RECORDS SUPPLIED >>
(** * Accident API: converters, in-memory store, pagination, statistics

    A shallow embedding of [model_accident.py] (the field converters) and of
    the [AccidentManager] class of [app.py], with the properties of the
    specification proved about it.

    Python values are modelled as the program has them:
    - [int] is [Z] (unbounded); [//] and [%] are [Z.div] and [Z.modulo],
      which floor like Python's;
    - [str] is [string], a character being a code point below 256 (the
      messages the program prints are kept as written, their accented
      letters in UTF-8; nothing depends on their characters);
    - [float] is an IEEE 754 binary64 number, [spec_float] at precision 53
      with the operations of [SpecFloat];
    - a raised exception is the [Raise] branch of [result];
    - the accident dictionaries are records, the list of them a [list];
    - [print] and the calls into scikit-learn are events of a trace;
    - scikit-learn itself is outside the program: its calls are parameters
      of the manager, each of which can raise, and a method that calls them
      gives how it ended together with the manager it leaves. Where a
      property needs a regression that computes, the least-squares line of
      the specification stands for it ([Sklearn]).

    The claims of the specification are about the converters and the
    manager; the further properties add the bodies of the routes
    [get_accidents], [get_accident] and [create_accident],
    [lire_fichier_csv] from the lines of the file, and the statements that
    [model_accident.py] runs when it is imported. Outside the embedding:
    the opening of the files, and what Flask and the schemas do around the
    routes. *)

From Stdlib Require Import ZArith List String Ascii Bool Lia QArith Qround.
From Stdlib Require Import Permutation.
From Stdlib Require DecimalString.
From Stdlib Require Import Floats.SpecFloat Floats.PrimFloat Floats.FloatOps.
Import ListNotations.

Local Open Scope string_scope.
Local Open Scope list_scope.
Local Open Scope Z_scope.

(** ** Exceptions *)

Module Py.

(** The built-in exceptions the modelled code can raise or catch. *)
Inductive exn : Type :=
| ValueError
| IndexError
| ZeroDivisionError
| OverflowError.

Inductive result (A : Type) : Type :=
| Ok (a : A)
| Raise (e : exn).

Arguments Ok {A} a.
Arguments Raise {A} e.

Definition bind {A B : Type} (r : result A) (k : A -> result B) : result B :=
  match r with
  | Ok a => k a
  | Raise e => Raise e
  end.

Definition returns {A : Type} (r : result A) : Prop :=
  exists a, r = Ok a.

(** ** Sequences: [len], indexing and slicing *)

Definition len {A : Type} (l : list A) : Z := Z.of_nat (List.length l).

(** [l[i]]: a negative index counts from the end; out of range raises
    [IndexError]. *)
Definition getitem {A : Type} (l : list A) (i : Z) : result A :=
  let j := if i <? 0 then i + len l else i in
  if j <? 0 then Raise IndexError
  else match nth_error l (Z.to_nat j) with
       | Some a => Ok a
       | None => Raise IndexError
       end.

(** A slice bound as [PySlice_AdjustIndices] adjusts it for step 1: a
    negative bound counts from the end, and the outcome is clamped to
    [0 .. len]. *)
Definition adjust_index (n i : Z) : Z :=
  if i <? 0 then Z.max (i + n) 0 else Z.min i n.

(** [l[start:stop]] *)
Definition slice {A : Type} (l : list A) (start stop : Z) : list A :=
  let lo := adjust_index (len l) start in
  let hi := adjust_index (len l) stop in
  firstn (Z.to_nat (hi - lo)) (skipn (Z.to_nat lo) l).

Definition str_len (s : string) : Z := Z.of_nat (String.length s).

(** [s[start:stop]] on a string *)
Definition str_slice (s : string) (start stop : Z) : string :=
  string_of_list_ascii (slice (list_ascii_of_string s) start stop).

(** [sum(...)] over integers *)
Definition sum (l : list Z) : Z := fold_left Z.add l 0.

(** ** [int(s, 10)] *)

Definition code (c : ascii) : Z := Z.of_N (N_of_ascii c).

(** White space that [int] skips around the literal: the ASCII white space
    of [Py_ISSPACE], and the two white-space code points between 128 and
    255 (NEL and the no-break space), which are turned into a space before
    the literal is read. *)
Definition is_space (c : ascii) : bool :=
  let n := code c in
  ((9 <=? n) && (n <=? 13)) || (n =? 32) || (n =? 133) || (n =? 160).

Definition digit_value (c : ascii) : option Z :=
  let n := code c in
  if (48 <=? n) && (n <=? 57) then Some (n - 48) else None.

Definition is_underscore (c : ascii) : bool := code c =? 95.

Fixpoint skip_spaces (cs : list ascii) : list ascii :=
  match cs with
  | c :: cs' => if is_space c then skip_spaces cs' else cs
  | [] => []
  end.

TASK INSTRUCTIONS >> Copy exactly the line containing "if (48 <=? n)" and each line after it through the end of the records above.

SOLVED PROBLEM >>
  if (48 <=? n) && (n <=? 57) then Some (n - 48) else None.

Definition is_underscore (c : ascii) : bool := code c =? 95.

Fixpoint skip_spaces (cs : list ascii) : list ascii :=
  match cs with
  | c :: cs' => if is_space c then skip_spaces cs' else cs
  | [] => []
  end.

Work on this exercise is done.